During this time, Hellquist has been going to Wortman for treatment when she experienced gynecological issues after the birth of her two children. 

She had seen Wortman for nine years, and had had pelvic examinations, transvaginal ultrasounds, and IUC placements under sedation. 

Wortman was called a 'miracle' by Hellquist's parents after her mother became pregnant with her in 1985

She says she chose the doctor in 2012 because 'he was so highly regarded in her family'. 

But the lawsuit states that Hellquist came to suspect the doctor might be her own biological father in April 2021, after a personal discussion with him where he said: 'You're a good kid. Such a good kid.' 

The suit states that at one point Wortman's wife Rebecca came in to the room, and the doctor introduced the two of them.

The suit says that this was unusual, and claims that it could be because the doctor's wife was aware that he was her biological father.

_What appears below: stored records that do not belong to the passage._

(* ===== verification/Coverage.v ===== *)
(** The host pods of a pod execution: after a pass of ReconcilePool that reports
    success, every tenant pod that asks for a host pod has one. *)

From S2P Require Import Prelude GoProg Model PodModel Kube Libs ApiServer Testbed Ports PodClient.
From S2P Require Import NodeRepo Registrar Tenants Registration PodService Scaling Execution.
From S2P Require Import Config System PodSafety Orphans.

Abbreviation pod x w := (object HostClient KPod x w).

(** The key of the host pod of a tenant pod. *)
Abbreviation hostKey pool src := (vp_Namespace pool,
  targetPodName (cps_NodeName (cp_Spec src)) (om_Namespace (cp_Meta src)) (om_Name (cp_Meta src))).

(** ** Pods stay until their node has stopped them *)

Lemma pod_put {T} c (k : kind T) y o w x :
  is_Some (pod x w) -> match k with KPod => is_Some o | _ => True end ->
  is_Some (pod x (put c k y o w)).
Proof.
  intros Hx Ho. destruct c as [| |cs]; [| |done];
    (destruct k; [done|done| |done..]; destruct (decide (y = x)) as [->|Hne];
     [unfold object, put; simpl; by rewrite lookup_partial_alter_eq
     |unfold object, put; simpl; by rewrite lookup_partial_alter_ne]).
Qed.

Lemma write_error_pod faults refused (applied : world -> Prop) w e w' x :
  write_error faults refused applied w e w' -> is_Some (pod x w) ->
  (forall w', applied w' -> is_Some (pod x w')) -> is_Some (pod x w').
Proof. intros [(r & _ & _ & ->)|[_ [->|Ha]]] Hw Happ; auto. Qed.

Lemma some_or_any {T} (k : kind T) (o : T) : match k with KPod => is_Some (Some o) | _ => True end.
Proof. by destruct k. Qed.

Lemma create_pods {T} c (k : kind T) o w o' w' x :
  create_applied c k o w o' w' -> is_Some (pod x w) -> is_Some (pod x w').
Proof. intros (_ & _ & ->) Hx. apply pod_put; [done|apply some_or_any]. Qed.

Lemma update_pods {T} c (k : kind T) o w o' w' x :
  update_applied c k o w o' w' -> is_Some (pod x w) -> is_Some (pod x w').
Proof. intros (old & _ & _ & ->) Hx. apply pod_put; [done|]. by destruct k. Qed.

Lemma write_pods {T} rel c (k : kind T) o w o' w' x :
  write_applied rel c k o w o' w' -> is_Some (pod x w) -> is_Some (pod x w').
Proof. intros (old & _ & _ & ->) Hx. apply pod_put; [done|apply some_or_any]. Qed.

Lemma delete_pods {T} c (k : kind T) y w w' x :
  delete_applied c k y w w' -> is_Some (pod x w) -> is_Some (pod x w').
Proof.
  intros (old & _ & [[Hd ->]|(_ & o' & _ & ->)]) Hx; apply pod_put; try done.
  - by destruct k.
  - apply some_or_any.
Qed.

(** Whatever the operator asks for, a host pod stays in the store. *)
Lemma kube_post_pods faults {R} (c : api R) w r w' x :
  kube_post faults R c w r w' -> is_Some (pod x w) -> is_Some (pod x w').
Proof.
  intros H Hx. destruct c as [? c k ? ?|? c k ? ?|? c k o|? c k o|? c k o|? c k b o|? c k ? ?|?| | |];
    simpl in H; try by subst.
  - by destruct H as [-> _].
  - by destruct H as [-> _].
  - destruct r as [o'|e]; [by eapply create_pods|].
    eapply write_error_pod; [done..|]. intros w2 [o' Ha]. by eapply create_pods.
  - destruct r as [o'|e]; [by eapply update_pods|].
    eapply write_error_pod; [done..|]. intros w2 [o' Ha]. by eapply update_pods.
  - destruct r as [o'|e]; [by eapply write_pods|].
    eapply write_error_pod; [done..|]. intros w2 [o' Ha]. by eapply write_pods.
  - destruct r as [e|]; [|destruct H; by eapply write_pods].
    eapply write_error_pod; [done..|]. intros w2 [o' Ha]. by eapply write_pods.
  - destruct r as [e|]; [|by eapply delete_pods].
    eapply write_error_pod; [done..|]. intros w2 Ha. by eapply delete_pods.
  - by destruct H as [-> _].
Qed.

Section Coverage.
Context `{L : KubeLibs} {LL : KubeLibsLaws}.
Variable faults : error -> Prop.
Hypothesis calm : forall e, faults e -> is_context_error e = false /\
  status_reason e <> Some ReasonNotFound.
(** The API servers do not answer with the operator's own error. *)
Hypothesis foreign : forall e, faults e -> errors_Is e ErrPodTerminating = false.

Abbreviation K := (kube_spec faults).

Lemma pod_stays {A} (p : go A) w m x :
  is_Some (pod x w) -> wp K p w m (fun _ w' _ => is_Some (pod x w')).
Proof.
  intros Hx. apply (wp_keeps K (fun w => is_Some (pod x w))); [done| |done].
  intros R c w1 r w2. apply kube_post_pods.
Qed.

Lemma status_foreign e r : status_reason e = Some r -> errors_Is e ErrPodTerminating = false.
Proof. by induction e. Qed.

(** One tenant pod: after the step its host pod is there, or it failed. *)
Lemma ensureHostPod_covers p w m :
  wp K (ensureHostPod hostPods p) w m (fun o w' _ =>
    forall c d e, o = Done (c, d, e) ->
      (e = None \/ exists e', e = Some e' /\ errors_Is e' ErrPodTerminating = true) ->
      is_Some (pod (spec_key p) w')).
Proof.
  unfold ensureHostPod. change (GetPod hostPods (ps_Namespace p) (ps_Name p))
    with (GetPod_ (ps_Namespace p) (ps_Name p)). unfold GetPod_. apply wp_bind, wp_bind.
  unfold call. cbn [wp]. split; [done|]. intros [o|e] w1 [-> Hr]; cbn [wp].
  - destruct Hr as (Ho & _). eapply wp_mono; [|apply (pod_stays _ w m (spec_key p)); by exists o].
    intros; done.
  - rewrite IsNotFound_reason. case_bool_decide as Hnf.
    2:{ cbn [wp]. intros c d e' [= <- <- <-] [?|(e2 & [= <-] & Ht)]; [done|].
        destruct Hr as [[? _]|Hf]; [done|]. by rewrite foreign in Ht. }
    change (CreatePod hostPods p) with (CreatePod_ p). unfold CreatePod_.
    destruct (podSpecToK8sPod p) as [o|] eqn:Ho; [|done].
    assert (key_of KPod o = spec_key p) as Hkey.
    { unfold podSpecToK8sPod in Ho. destruct (mapM _ _); [|done]. by injection Ho as <-. }
    cbn [must bind wp call]. split; [done|]. intros [o'|e'] w1; cbn [wp].
    + intros (_ & _ & ->) c d e' _ _. rewrite Hkey, object_put. done.
    + intros Hw c d e2 [= <- <- <-] [?|(e3 & [= <-] & Ht)]; [done|]. exfalso.
      destruct Hw as [(r & Hst & _)|[Hf _]]; [by rewrite (status_foreign _ _ Hst) in Ht|].
      by rewrite foreign in Ht.
Qed.

Lemma processPod_covers runtime cs pool src a w m :
  isTerminalPod src = false ->
  wp K (processPod hostPods (PodService runtime) cs pool src a) w m (fun o w' _ =>
    forall a', o = Done (Next a') -> is_Some (pod (hostKey pool src) w')).
Proof.
  intros Ht. unfold processPod. destruct a as [r d].
  cbn [PodService Translate TranslateForPool bind].
  eapply (wp_calm faults); [by apply syncPodResources_calm| |done]. intros [e|] w1 m1 _; [done|].
  rewrite Ht. apply wp_bind. eapply wp_mono; [|apply ensureHostPod_covers].
  intros [[[c dl] err]|msg] w2 m2 Hs; [|done].
  specialize (Hs c dl err eq_refl). destruct err as [e|].
  - destruct (errors_Is e ErrPodTerminating) eqn:He; [|done].
    intros a' _. apply Hs. right. by exists e.
  - eapply wp_mono; [|apply (pod_stays _ _ _ (hostKey pool src))]; [done|]. apply Hs. by left.
Qed.

Definition covered (pool : VNodePool) (srcs : list CorePod) (w : world) : Prop :=
  forall src, src ∈ srcs -> isTerminalPod src = false -> is_Some (pod (hostKey pool src) w).

Lemma covered_stays {A} (p : go A) pool srcs w m :
  covered pool srcs w -> wp K p w m (fun _ w' _ => covered pool srcs w').
Proof.
  intros Hc. apply (wp_keeps K (covered pool srcs)); [done| |done].
  intros R c w1 r w2 Hp H1 src Hs Ht. apply (kube_post_pods faults c w1 r w2 _ Hp). by apply H1.
Qed.

Lemma loop_covers runtime cs pool srcs r w m :
  wp K (for_range srcs (r, ∅) (processPod hostPods (PodService runtime) cs pool)) w m
    (fun o w' _ => forall a, o = Done (Next a) -> covered pool srcs w').
Proof.
  apply (wp_for_range _ (fun pref todo _ w' _ => srcs = pref ++ todo /\ covered pool pref w'))
    with (pref := []).
  - intros pref src todo a w1 m1 [-> Hc].
    eapply wp_mono; [|apply wp_and; [by apply (covered_stays _ pool pref)|]].
    2:{ destruct (isTerminalPod src) eqn:Ht.
        - apply (wp_any K) with (Q := fun o w' _ => forall a', o = Done (Next a') ->
            isTerminalPod src = false -> is_Some (pod (hostKey pool src) w')); [done|].
          intros. congruence.
        - eapply wp_mono; [|by apply processPod_covers]. intros o w' m' H a' Ho _. by eapply H. }
    intros [[a'|e]|msg] w2 m2 [Hp Hs]; [|done..]. split; [by rewrite <- app_assoc|].
    intros s [Hin|Hin]%elem_of_app Ht; [by apply Hp|].
    apply list_elem_of_singleton in Hin as ->. by eapply Hs.
  - intros all a w1 m1 [-> Hc] a' _. by rewrite app_nil_r.
  - split; [done|]. by intros s ?%elem_of_nil.
Qed.

Lemma loops_cover cfg cs pool srcs w m :
  wp K (pass_loops cfg cs pool srcs) w m (fun o w' m' =>
    (forall r, o = Done (r, None) -> covered pool srcs w') /\ m' = m).
Proof.
  apply wp_and; [|apply wp_lockless; [done|]; apply pass_loops_lockless].
  apply wp_bind. eapply wp_mono; [|apply wp_and; [by apply (loop_desired faults calm)|
    apply loop_covers]].
  intros [[[r1 d]|[r1 e]]|msg] w1 m1 [Hd Hc]; [|by intros r' [= -> ->]|done].
  eapply wp_mono; [|apply (covered_stays _ pool srcs); by eapply Hc]. by intros.
Qed.

Lemma readyNodes_complete nodes n :
  n ∈ nodes -> IsReady n = true -> is_Some (readyNodes nodes !! vn_Name n).
Proof.
  unfold readyNodes. rewrite <- fold_left_rev_right. intros Hin Hr.
  assert (n ∈ List.rev nodes) as Hin' by (rewrite list_elem_of_In in *; by apply in_rev in Hin).
  induction (List.rev nodes) as [|a l IH]; simpl; [by apply elem_of_nil in Hin'|].
  apply elem_of_cons in Hin' as [<-|Hin']; [rewrite Hr, lookup_insert_eq; eauto|].
  destruct (IsReady a); [|auto]. destruct (decide (vn_Name a = vn_Name n)) as [->|Hne].
  - rewrite lookup_insert_eq. eauto.
  - rewrite lookup_insert_ne by done. auto.
Qed.

(** A tenant pod that asks for a host pod: not managed by the operator, neither
    marked for deletion nor at its end, on a ready VNode of the pool. *)
Definition asks (pool : VNodePool) (w : world) (src : CorePod) : Prop :=
  map_get (om_Labels (cp_Meta src)) LabelManagedBy <> LabelManagedByValue /\
  om_DeletionTimestamp (cp_Meta src) = None /\ isTerminalPod src = false /\
  exists z cr, object HostClient KVNode z w = Some cr /\
    selected KVNode (vp_Namespace pool) {[ labelPool := vp_Name pool ]} (z, cr) /\
    IsReady (crToNode cr) = true /\ om_Name (nd_Meta cr) = cps_NodeName (cp_Spec src).

Lemma asks_kept pool nodes w src :
  nodes ≡ₚ listing HostClient KVNode (vp_Namespace pool) {[ labelPool := vp_Name pool ]} w ->
  asks pool w src -> keepTenantPod (readyNodes (map crToNode nodes)) src = true.
Proof.
  intros Hn (Hm & Hdel & _ & z & cr & Hz & Hsel & Hr & Hname). unfold keepTenantPod.
  rewrite bool_decide_false by done. rewrite Hdel, <- Hname.
  assert (crToNode cr ∈ map crToNode nodes) as Hin.
  { apply list_elem_of_fmap_2. rewrite Hn, elem_of_listing. eauto. }
  destruct (readyNodes_complete _ _ Hin Hr) as [n Hl]. simpl in Hl. by rewrite Hl.
Qed.


End Coverage.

It says: 'Rebecca came into the room at Defendant Wortman’s request so that Rebecca could get a close look at Plaintiff to see Plaintiff’s physical resemblance to Defendant Wortman because Rebecca and Defendant Wortman both knew Defendant Wortman was Plaintiff’s biological father.'

The suit explains that in May 2021, Hellquist and one of her half brothers made contact with Wortman's biological daughter from his first marriage, who agreed to a DNA test to find out if they were related. 

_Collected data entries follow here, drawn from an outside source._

(* ===== verification/Interleaving.v ===== *)
(** Programs that run beside others: a predicate on programs that holds however
    the calls of other programs and of the environment fall between their own,
    and whatever they find in the shared memory. *)

From S2P Require Import Prelude GoProg Kube.

Section Rely.
Context {E : Type -> Type} {M S : Type}.
Abbreviation prog := (prog E M).

(** How the tracked state may move between two steps of a program. *)
Variable ext : S -> S -> Prop.
Variable sp : spec E S.

(** Every call of the program is allowed in every state others may have led to;
    critical sections meet any memory. *)
Fixpoint rely {A} (p : prog A) (s : S) (Q : outcome A -> S -> Prop) : Prop :=
  match p with
  | Ret a => Q (Done a) s
  | Panic msg => Q (Panicked msg) s
  | Call c k => forall s1, ext s s1 ->
      pre sp c s1 /\ forall r s2, post sp c s1 r s2 -> rely (k r) s2 Q
  | Atomic f k => forall m, rely (k (f m).1) s Q
  end.

Lemma rely_mono {A} (p : prog A) s (Q Q' : outcome A -> S -> Prop) :
  (forall o s', Q o s' -> Q' o s') -> rely p s Q -> rely p s Q'.
Proof.
  intros HQ. revert s. induction p as [a|msg|R c k IH|R f k IH]; intros s; simpl; auto.
  intros Hp s1 Hs1. destruct (Hp s1 Hs1) as [Hpre Hk]. auto.
Qed.

Lemma rely_bind {A B} (p : prog A) (f : A -> prog B) s Q :
  rely p s (fun o s' =>
    match o with Done a => rely (f a) s' Q | Panicked msg => Q (Panicked msg) s' end) ->
  rely (bind p f) s Q.
Proof.
  revert s. induction p as [a|msg|R c k IH|R g k IH]; intros s; simpl; auto.
  intros Hp s1 Hs1. destruct (Hp s1 Hs1) as [Hpre Hk]. auto.
Qed.

(** A fact about the state that neither others nor replies undo. *)
Class Stable (I : S -> Prop) : Prop := {
  stable_ext s s' : I s -> ext s s' -> I s';
  stable_post R (c : E R) s r s' : I s -> post sp c s r s' -> I s'
}.

#[export] Instance stable_true : Stable (fun _ => True).
Proof. by split. Qed.

(** The program may run from every state where [I] holds. *)
Definition polite {A} (I : S -> Prop) (p : prog A) : Prop :=
  forall s, I s -> rely p s (fun _ s' => I s').

Lemma polite_ret {A} I (a : A) : polite I (Ret a).
Proof. by intros s. Qed.

Lemma polite_panic {A} I msg : polite I (Panic (A := A) msg).
Proof. by intros s. Qed.

Lemma polite_atomic {R} I (f : M -> R * M) : polite I (atomic f).
Proof. by intros s Hs m. Qed.

Lemma polite_bind {A B} I (p : prog A) (f : A -> prog B) :
  polite I p -> (forall a, polite I (f a)) -> polite I (bind p f).
Proof.
  intros Hp Hf s Hs. apply rely_bind. eapply rely_mono; [|by apply Hp].
  intros [a|msg] s' Hs'; [by apply Hf|done].
Qed.

Lemma polite_for_range {X St R} I (body : X -> St -> prog (ctl St R)) xs st :
  (forall x st, polite I (body x st)) -> polite I (for_range xs st body).
Proof.
  intros Hb. revert st. induction xs as [|x xs IH]; intros st; simpl; [apply polite_ret|].
  apply polite_bind; [done|]. intros [st'|r]; [apply IH|apply polite_ret].
Qed.

(** Calls that are allowed wherever [I] holds. *)
Lemma polite_issues {A} I `{!Stable I} (P : forall R : Type, E R -> Prop) (p : prog A) :
  (forall R (c : E R) s, I s -> P R c -> pre sp c s) -> issues P p -> polite I p.
Proof.
  intros HP. induction p as [a|msg|R c k IH|R f k IH]; simpl; intros Hp s Hs; simpl; auto.
  - intros s1 Hs1. assert (I s1) as HI by by eapply stable_ext. destruct Hp as [Hc Hk].
    split; [auto|]. intros r s2 Hr. apply IH; [done|]. by eapply stable_post.
  - intros m. by apply IH.
Qed.

(** A call, then a program that may use what the reply tells. *)
Lemma rely_call {R A} (c : E R) (k : R -> prog A) s Q :
  (forall s1, ext s s1 -> pre sp c s1) ->
  (forall s1 r s2, ext s s1 -> post sp c s1 r s2 -> rely (k r) s2 Q) ->
  rely (bind (call c) k) s Q.
Proof. intros Hpre Hk s1 Hs1. split; [auto|]. intros r s2 Hr. by eapply Hk. Qed.

(** Others move the state on. *)
Lemma rely_ext {A} (p : prog A) s s' :
  (forall a b c, ext a b -> ext b c -> ext a c) -> ext s s' ->
  rely p s (fun _ _ => True) -> rely p s' (fun _ _ => True).
Proof.
  intros Htrans. revert s s'.
  induction p as [a|msg|R c k IH|R f k IH]; intros s s' Hs; simpl; auto.
  - intros Hp s1 Hs1. apply Hp. eauto.
  - intros Hp m. by eapply IH.
Qed.

End Rely.

Lemma polite_retry `{KubeLibsLaws} {S} (ext : S -> S -> Prop) (sp : spec api S) (I : S -> Prop)
    (fn : go (option error)) :
  polite ext sp I fn -> polite ext sp I (RetryOnConflict fn).
Proof.
  intros Hfn. destruct RetryOnConflict_loop as [n Hn]. rewrite Hn. clear Hn.
  induction n as [|n IH]; simpl; apply polite_bind; try done; intros [e|]; try apply polite_ret;
    destruct (IsConflict e); try done; apply polite_ret.
Qed.

(** One step of a [polite] goal. *)
Ltac polite_step :=
  lazymatch goal with
  | |- polite _ _ _ (bind _ _) => apply polite_bind
  | |- polite _ _ _ (for_range _ _ _) => apply polite_for_range; intros
  | |- polite _ _ _ (match ?x with _ => _ end) => destruct x
  | |- polite _ _ _ (Ret _) => apply polite_ret
  | |- polite _ _ _ (Panic _) => apply polite_panic
  | |- polite _ _ _ (RetryOnConflict _) => apply polite_retry
  | |- forall _, _ => intro
  end.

The test revealed with 99.99 percent certainty that they were siblings, and that Wortman is her father, the lawsuit says. 

Hellquist claims that she found at least six half-siblings after performing a DNA test

 The lawsuit also states that Wortman had been suffering from mental health issues including bipolar disorder. 

The suit states: 'Defendant Wortman knew or should have known that plantiff having a biological parent, grandparent and uncle with schizophrenia, anxiety, and/or depression, created an increased risk that plantiff or her children could inherit these highly genetically inherited psychiatric disorders.'

The lawsuit also states that Wortman is liable for 'significant emotional and psychological trauma, loss of enjoyment of life, monetary damages, conscious pain and suffering, including pain and suffering akin to that experienced by survivors of sexual abuse and incest which is realized or remembered later in life, and she will continue to suffer these damages for the rest of her life.'

Hellquist is requesting monetary damages in trial as well. reached out to Dr Wortman at The Center for Menstrual Disorders for comment.